In the past, project management was largely the responsibility of the project manager. However, with the increasing complexity and size of projects, it became clear that a centralized organization was needed to support and guide project managers. The result was the creation of the Project Management Office (PMO).
The PMO is a centralized organization that provides project management support to projects and project managers. It typically has three core functions:
1. Establishing and enforcing standards for project management
2. Providing training and guidance for project managers
3. Acting as a repository of knowledge and best practices for project management.

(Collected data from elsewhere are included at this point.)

(** * Diffusion schedulers of refiners: the noise schedule and the DPM-Solver++ step

    Shallow embedding of
      - [src/refiners/foundationals/latent_diffusion/schedulers/scheduler.py]
      - [src/refiners/foundationals/latent_diffusion/schedulers/dpm_solver.py]

    Conventions of the embedding.
      - Python exceptions are values of [exn]; a call that may raise returns
        a [result].  A method that mutates [self] returns the new object
        together with its outcome, so that a raise after a mutation keeps
        the mutation, as in Python.
      - Values of floating tensors are real numbers and tensor arithmetic is
        exact: a schedule array holds the values that its float32 items
        approximate, and a quotient is read where its divisor is not zero.
        Shapes and broadcasting follow torch.
      - Two computations are also modelled in their floating format: the
        timestep grid, which numpy computes in binary64, with the kernel's
        binary64 floats; and the schedule arrays as torch builds them in
        binary32 ([Float32]), where rounding makes them differ in kind from
        their exact values.
      - A Python integer is an integer of any size; torch and numpy take it
        as a 64-bit integer and raise when it does not fit.  Memory is not
        bounded: a count that the libraries accept yields its array.
      - A one-dimensional schedule array is the list of its values. *)

From Stdlib Require Import ZArith List Lia Bool.
From Stdlib Require Import Reals Lra.
From Stdlib Require Import Floats.
Import ListNotations.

The PMO can take many different forms, depending on the size and complexity of the organization. It can be a division within the organization, or it can be a separate unit.
PMOs are becoming increasingly important as organizations move to more agile methods of project management. The PMO is responsible for ensuring that projects are following the organization’s standards for agile project management.
What does the PMO do?
For those who are new to the concept, the exact role of the Project Management Office can seem a little convoluted. What is the PMO, really? What does it do?
The PMO is a centralized management function that provides guidance and support to project managers in order to ensure the success of their projects. In other words, it helps to ensure that projects are completed on time, within budget, and according to specifications.
The PMO accomplishes this by implementing standardized processes and procedures, providing training and resources to project managers, and monitoring the progress of projects. It also helps to resolve conflicts and ensure that all stakeholders are aligned with the project goals.
In order for a Project Management Office to be effective, it must have clearly defined goals and objectives, as well as a well-defined structure and operational procedures. It must also be staffed with qualified personnel who have the necessary skills and experience to support project managers.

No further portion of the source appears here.